[Collected data entries]
= = = = =

(** * Properties *)

(** C26: from a system in order, every sequence of calls that synchronize threads, each from a
    thread that runs, of time-outs, of cancellations and of switches between threads leads to
    a system in order, in which each of the calls returns: no assertion fails, no pointer is
    null, no tree or handle leads nowhere. In order means: what the invariant of threads says,
    and that every waiting thread sits where its queue says (behind a lock's owner, in the tree
    of the condition variables or of the arbiter, or nowhere when it sleeps) and every other
    thread sits nowhere. *)
Theorem sync_calls_in_order s0 s :
  system_ok cv arb s0 → rtc call_step s0 s →
  system_ok cv arb s ∧ ∀ c, may_call c s → is_Some (call c s).
Proof using All.
  intros H0 H1. assert (system_ok cv arb s) as Hs.
  { induction H1 as [|s1 s2 s3 (c & Hm & E) _ IH]; [done|]. apply IH.
    destruct (call_ok c s1 H0 Hm) as (s' & E' & Hs'). rewrite E in E'. by injection E' as ->. }
  split; [done|]. intros c Hm. destruct (call_ok c s Hs Hm) as (s' & -> & _). by eexists.
Qed.

(** [SignalToAddress] hands the lock at the address to the thread that waits for it with
    the highest priority: the word becomes the tag that thread asked for, with the wait mask
    exactly when other threads wait, who now wait for the new owner; the new owner runs with
    success, and no other thread changes. Without a waiter the word becomes 0 and nothing else
    changes. *)
Theorem SignalToAddress_unlocks s t addr :
  system_ok cv arb s → get_thread (cur s) s = Some t →
  ∃ k value, KConditionVariable.SignalToAddress addr s
      = Some (ResultSuccess, with_memory (Write32 addr value (memory s)) (with_kernel k s))
    ∧ released (kernel s) k (cur s) addr ResultSuccess value
    ∧ (accessible addr (memory s) = true → in_width 32 value → Read32 addr (Write32 addr value (memory s)) = value).
Proof using All.
  intros Hs Et. destruct (SignalToAddress_ok cv arb s t addr Hs Et) as (k & value & E & Hr & _).
  exists k, value. split; [done|]. split; [done|]. apply Read32_Write32.
Qed.

(** C28: [WaitForAddress] returns at once when the thread is to terminate, when the word is not
    the owner's handle with the wait mask, or when the handle is not a thread's; otherwise the
    thread sleeps behind the owner that the handle names, with the address and the tag it
    asks for, and the owner has one reference more. Every other thread waits for whom it
    waited, and keeps its state, wait queue, wait result, keys and base priority; what may
    change is that the owner holds the lock, and that it and those it waits for inherit the
    priority of the sleeping thread. *)
Theorem WaitForAddress_blocks s t handle addr value :
  system_ok cv arb s → room s → in_width 32 handle → get_thread (cur s) s = Some t → GetState t ≠ ThreadState.Waiting →
  if IsTerminationRequested t then
    KConditionVariable.WaitForAddress handle addr value s = Some (Returns ResultTerminationRequested, None, s)
  else if negb (Read32 addr (memory s) =? Z.lor handle HandleWaitMask) then
    KConditionVariable.WaitForAddress handle addr value s = Some (Returns ResultSuccess, None, s)
  else
    (KConditionVariable.WaitForAddress handle addr value s = Some (Returns ResultInvalidHandle, None, s)
     ∧ ∀ o obj, valid_at (handle_table s) handle o → objects (world s) !! o = Some obj →
         KClassTokenGenerator.IsDerivedFrom (class_token obj) thread_class = false)
    ∨ ∃ o k t', valid_at (handle_table s) handle o
        ∧ KConditionVariable.WaitForAddress handle addr value s
          = Some (Sleeps, Some o, with_kernel k (with_world (inc o (world s)) s))
        ∧ put_to_sleep (kernel s) k (cur s) (MkQueue WaitForAddress false) (Some o) t'
        ∧ m_address_key t' = addr ∧ m_address_key_value t' = value.
Proof using All.
  intros Hs Hroom Hh Et Hrun. pose proof (WaitForAddress_ok cv arb s t handle addr value Hs Hroom Hh Et Hrun) as Hw.
  destruct (IsTerminationRequested t); [done|]. destruct (negb _); [done|].
  destruct Hw as [Hw|(o & k & t' & H1 & H2 & H3 & H4 & H5 & _ & _)]; [by left|right]. by exists o, k, t'.
Qed.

= = = = =

# What to produce
Output, exactly and with nothing else, the lines from the line containing "KClassTokenGenerator.IsDerivedFrom (class_token obj)" to the end of the entries.

# Exercise result
         KClassTokenGenerator.IsDerivedFrom (class_token obj) thread_class = false)
    ∨ ∃ o k t', valid_at (handle_table s) handle o
        ∧ KConditionVariable.WaitForAddress handle addr value s
          = Some (Sleeps, Some o, with_kernel k (with_world (inc o (world s)) s))
        ∧ put_to_sleep (kernel s) k (cur s) (MkQueue WaitForAddress false) (Some o) t'
        ∧ m_address_key t' = addr ∧ m_address_key_value t' = value.
Proof using All.
  intros Hs Hroom Hh Et Hrun. pose proof (WaitForAddress_ok cv arb s t handle addr value Hs Hroom Hh Et Hrun) as Hw.
  destruct (IsTerminationRequested t); [done|]. destruct (negb _); [done|].
  destruct Hw as [Hw|(o & k & t' & H1 & H2 & H3 & H4 & H5 & _ & _)]; [by left|right]. by exists o, k, t'.
Qed.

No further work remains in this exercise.